On October 14, 2022, VEON invited the Note holders of the 2023 Notes to contact VEON Ltd. in order to engage in discussions with these Note holders, with the aim to maintain a stable capital structure in the longer-term. On November 24, 2022, VEON announced the launch of a scheme of arrangement in England (the “Scheme”) via the issuance of a Practice Statement Letter to extend the maturity of the 5.95% notes due February 2023 and 7.25% notes due April 2023 issued by the Company (together, the “2023 Notes”) by eight months from their respective maturity dates. On December 9, 2022, VEON issued a Supplemental Practice Statement Letter including an increase to the Amendment Fee as well as the inclusion of a put right (the “Put Right”) requiring the Company to repurchase 2023 Notes in an aggregate amount of up to US$600. On December 26, 2022, VEON announced that the OFAC License was obtained for the Scheme meeting, which authorizes all noteholders (and their funds, fund managers, investment advisors or subadvisors), financial institutions, clearing and trading systems, trustees, paying and security agents, registrars, and other service providers, intermediaries, and third parties, to participate in (including, but not limited to, voting on) the Scheme, provided they are not precluded from doing so by law or regulation. Refer to Note 23 and Note 24 for further details.

On October 18, 2022, equity-settled awards were granted to key senior managers under the 2021 Long-Term Incentive Plan. Refer to Note 22.

On November 1, 2022, A. Omiyinka Doris was appointed Acting Group General Counsel.
On November 18, 2022, VEON announced that the U.S. Department of the Treasury, Office of Foreign Assets Control ("OFAC") issued General License 54 authorizing all transactions ordinarily incident and necessary to the purchase and receipt of any debt or equity securities of VEON Ltd. that would otherwise be prohibited by section 1(a)(i) of Executive Order (E.O.) 14071. Refer to Note 23 and Note 24 for further details.

Changes to Board of Directors

On January 5, 2022, VEON announced the appointment of Karen Linehan to the Board of Directors as a non-executive director, following the resignation of Steve Pusey in 2021.

On March 1, 2022, VEON announced the resignation of Mikhail Fridman from the Board of Directors, effective from February 28, 2022.
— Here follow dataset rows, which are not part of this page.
(** * EviLinEd: a shallow embedding of EVILINED.C

    The editor keeps its document in the global array [lines] (MAX_LINES
    slots of owned C strings) together with [line_count]; a line-numbered
    REPL and a fullscreen editor both work on that store.  This file
    embeds the store, the range resolver, the substitution engine, the
    file adapter, the REPL commands and the fullscreen key handlers, and
    proves the properties the specification states about them.

    Modelling conventions.
    - [int] and [size_t] values are integers of [Z], an [int] having 32
      bits.  Where a value the user types can take an [int] to its end
      (the result of [atoi], the counter of a loop up to a bound read
      from the command line) the function returns [None], as C leaves
      the overflow undefined; the other [int]s stay within
      [MAX_LINES] and [LINE_LEN] and cannot overflow.
    - A C string is the list of its characters before the terminating NUL.
    - A slot of [lines] is [None] for a NULL pointer and [Some s] for a
      buffer holding [s]; buffers are modelled by value.  Two slots
      sharing one buffer, which the code leaves behind only when an
      allocation fails after [make_room] has copied the pointers, are
      not followed; the statements that depend on it assume that the
      allocations succeed.
    - Reading or writing [lines] outside [0, MAX_LINES), or taking the
      length of a NULL line, is undefined in C: a function whose source
      does not guard such an access returns [None] there.
    - [malloc] is an oracle: the field [mem] lists the outcomes of the
      coming allocations, and allocation succeeds once it is exhausted.
    - Text streams are modelled at the level of the characters the C
      program reads and writes; the translation a DOS text stream applies
      between the program and the disk is not modelled.
    - The field [keyboard] lists the keys that are pressed.  [getch]
      waits when no key is left; the key loop of the model stops there,
      so that a result of [cmd_fullscreen] tells what the keys given have
      done, not that the editor has been left. *)

From Stdlib Require Import ZArith Ascii String List DecimalString Lia.
From stdpp Require Import base list option.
On March 8, 2022, VEON announced the resignation of Robert Jan van de Kraats from the Board of Directors, effective from March 7, 2022.
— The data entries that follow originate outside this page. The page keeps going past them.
(** X19. What disappears leaves no trace: when the state has, for every entity
    of the next state, an entity with its [ENTITY_ID] and all its tags at
    the same values, the difference is empty, whatever else the state
    holds. *)
Theorem calculate_difference_removals (defs : definitions) (s s' : game_state) :
  Forall (has_entity_id defs) s -> distinct_ids defs s ->
  Forall (has_entity_id defs) s' -> distinct_ids defs s' ->
  Forall (covered defs s) s' ->
  calculate_difference defs s s' = Ok [].
Proof.
  intros Hs Hdist Hs' Hdist' Hcov. unfold calculate_difference.
  destruct (tags_by_id_total defs s Hs) as [D HD]. rewrite HD. cbn [bind].
  apply tags_by_id_spec in HD as [_ HD].
  rewrite (tags_by_id_distinct defs s' Hs' Hdist'). cbn [bind].
  unfold id_keys. rewrite map_map.
  destruct (difference_fold defs D (map (id_binding defs) s') s HD s' [])
    as (out & -> & Hout).
  { intros e' Hin. rewrite List.Forall_forall in Hs'. split; [now apply Hs'|].
    now apply id_get_distinct. }
  assert (Hnone : List.filter (reported defs s) s' = []).
  { clear Hout. induction Hcov as [|e' l (e & Hin & Hid & Htags) _ IH]; [reflexivity|].
    cbn [List.filter].
    assert (Hrep : reported defs s e' = false).
    { unfold reported.
      assert (Hfst : fst (id_binding defs e') = fst (id_binding defs e))
        by (unfold id_binding; cbn [fst]; now rewrite Hid).
      rewrite Hfst, (tags_of_id_distinct defs s e Hs Hdist Hin).
      apply not_true_is_false. intros Hex.
      apply existsb_exists in Hex as (k & Hk & Hdiff).
      unfold tag_differs in Hdiff.
      destruct (dict_get (snd (id_binding defs e')) k) as [v|] eqn:Hv; [|discriminate].
      rewrite (Htags k v Hv), py_eq_refl in Hdiff. discriminate. }
    rewrite Hrep. apply IH.
    - now apply Forall_cons_iff in Hs' as [_ ?].
    - now destruct Hdist'. }
  rewrite Hnone in Hout. inversion Hout. reflexivity.
Qed.

Lemma calculate_difference_removals_witness :
  Forall (covered sample_defs [sample_minion; sample_deck_card]) [sample_minion_bare] /\
  calculate_difference sample_defs [sample_minion; sample_deck_card] [sample_minion_bare]
  = Ok [].
Proof.
  assert (Hs : Forall (has_entity_id sample_defs) [sample_minion; sample_deck_card]).
  { repeat (constructor; [eexists; split; reflexivity|]). constructor. }
  assert (Hd : distinct_ids sample_defs [sample_minion; sample_deck_card]).
  { cbn. repeat split; repeat constructor. }
  assert (Hs' : Forall (has_entity_id sample_defs) [sample_minion_bare]).
  { repeat (constructor; [eexists; split; reflexivity|]). constructor. }
  assert (Hd' : distinct_ids sample_defs [sample_minion_bare]).
  { cbn. repeat split; repeat constructor. }
  assert (Hc : Forall (covered sample_defs [sample_minion; sample_deck_card])
                      [sample_minion_bare]).
  { constructor; [|constructor]. exists sample_minion.
    split; [now left|]. split; [reflexivity|].
    unfold id_binding, sample_minion_bare, sample_minion.
    cbn [snd tags default from_option id dict_get]. intros k v.
    destruct (String.eqb_spec "53" k) as [<- | ?]; [intros [= <-]; reflexivity|].
    destruct (String.eqb_spec "47" k) as [<- | ?]; [intros [= <-]; reflexivity|].
    intros H; discriminate H. }
  split; [exact Hc|].
  exact (calculate_difference_removals sample_defs _ _ Hs Hd Hs' Hd' Hc).
Defined.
On March 16, 2022, VEON announced the appointment of Michiel Soeting to the Board of Directors as a non-executive director and Chairman of the Audit and Risk Committee, following the resignation of Robert Jan van de Kraats on March 7, 2022.

On May 25, 2022 VEON announced that its Board of Directors and its Nominating and Corporate Governance Committee have recommended eleven individuals for the Board, including eight directors currently serving on the Board and three new members. The Board also announced that Gennady Gazin, Leonid Boguslavsky and Sergi Herrero did not put themselves up for reelection.
On June 29, 2022, at the Annual General Meeting, shareholders elected three new directors: Augie Fabela, Morten Lundal and Stan Miller as well as eight previously serving directors: Hans-Holger Albrecht, Yaroslav Glazunov, Andrei Gusev, Gunnar Holt, Karen Linehan, Irene Shvakman, Vasily Sidorov and Michiel Soeting.